Tante Icu, die sich im Garten auf ihren Schemel setzt, die verblühten Maiglöckchen anstarrt und unter dem Einfluss der Aprikosenrosen in ein inniges Gemurmel verfällt, im Glauben, dass man den Liebes-, Frühlings-, Blumenmonat darum bitten könne, den einzigen Sohn gesund, wohlbehalten, lebensfähig wiederzubringen, und nach mehrmaligem, vergeblichem Rufen steht Onkel Piri im Garten, hört, wie seine Frau ein altes, fast schon vergessenes Lied vor sich hinsummt, das er noch aus seiner Soldatenzeit kennt: Ich heisse Fabian Pista, Soldat soll ich werden. Sie wollen mir meine Locken abschneiden, so muss man dem Kaiser dienen. Ich heisse Fabian Pista, Soldat soll ich werden. Sie wollen mir meine Locken abschneiden, ich werde dem Kaiser nicht dienen.

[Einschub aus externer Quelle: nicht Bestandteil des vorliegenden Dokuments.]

(** [schedule] never fails, and ends in a state with one running thread. *)
Lemma kcore_schedule k :
  kcore false k -> intr_on k = false ->
  exists n, schedule k = Ok (tt, n) /\ kcore true n /\ intr_on n = false /\
    semas n = semas k /\ holder n = holder k /\ sleep_list n = sleep_list k /\
    next_tick_to_wakeup n = next_tick_to_wakeup k /\ in_external_intr n = in_external_intr k /\
    cond_waiters n = cond_waiters k /\ ticks n = ticks k /\
    (match ready_list k with
     | [] => idle_thread k = Some (running n) /\ ready_list n = []
     | t :: rest => running n = t /\ ready_list n = rest
     end) /\
    (forall t th, threads n !! t = Some th -> exists th', threads k !! t = Some th' /\
       wakeup_tick th' = wakeup_tick th).
Proof.
  intros I Hon. destruct (next_exists k I) as (n & nt & rest & Hn & Hm & Hnext).
  destruct (ki_run _ _ I) as [(th & Ht & _) Hr].
  assert (Hs : status th <> THREAD_RUNNING) by (intros E; by destruct (Hr _ _ Ht E)).
  eexists. split; [by eapply schedule_ok|].
  pose proof (kcore_pick k n nt rest I Hon Hn Hnext) as C. unfold switched. set (b := _ && _).
  assert (Hw : forall t uh, <[n := set_status THREAD_RUNNING nt]> (threads k) !! t = Some uh ->
    exists th', threads k !! t = Some th' /\ wakeup_tick th' = wakeup_tick uh).
  { intros t uh Hu. ins Hu; eauto. }
  assert (Hnx : match ready_list k with
    | [] => idle_thread k = Some n /\ rest = [] | t :: r => n = t /\ rest = r end)
    by (destruct Hnext as [->|(-> & -> & ->)]; done).
  destruct b eqn:Eb.
  - unfold b in Eb. apply andb_true_iff in Eb as [Eb _]. apply andb_true_iff in Eb as [E1 E2].
    apply negb_true_iff, bool_decide_eq_false in E1. apply bool_decide_eq_true in E2.
    split_and!; try done.
    + apply (kcore_delete _ (running k) th C); [|done]. simpl. by rewrite lookup_insert_ne.
    + intros t uh Hu. simpl in Hu. apply lookup_delete_Some in Hu as [_ Hu]. by apply Hw.
  - by split_and!.
Qed.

Bela, der sich monatelang bei Freunden versteckt hatte, sich nur noch nachts nach draussen traute, sich an einem abgelegenen Ort am Fluss mit seiner Frau und seinen Kindern traf, Belas Magen, der anfing, sich selbst zu verdauen, das ist kein Leben mehr, sagte seine Frau, du stirbst an deiner Magensäure und an deinen schwarzen Gedanken, und ein paar Tage später kam Bela nach Hause, am helllichten Tag; er entlauste die Hunde, flickte die Dachrinne, rupfte das Unkraut im Garten und verzog sich auf den Dachboden seines Elternhauses, um seine Tauben zu pflegen und zu füttern. Am nächsten Tag, in der Morgendämmerung, holten sie ihn ab, zu zweit und bewaffnet — meistens holen sie die Männer nachts, hat Tante Icu erzählt, sie kommen zu Fuss oder mit dem Fahrrad, die stillen Schritte, die nichts Gutes bedeuten, der allzu behutsame Tritt in die Pedale — dann nehmt mich doch mit, ihr Hunde, ihr Schweine, soll Bela geflucht haben, auf Serbokroatisch, aber sagt mir vorher noch, für welche Nation ich sterben soll. Für Serbien! Grossserbien! rief einer der Soldaten, für wen denn sonst, du weltfremder Taubenzüchter!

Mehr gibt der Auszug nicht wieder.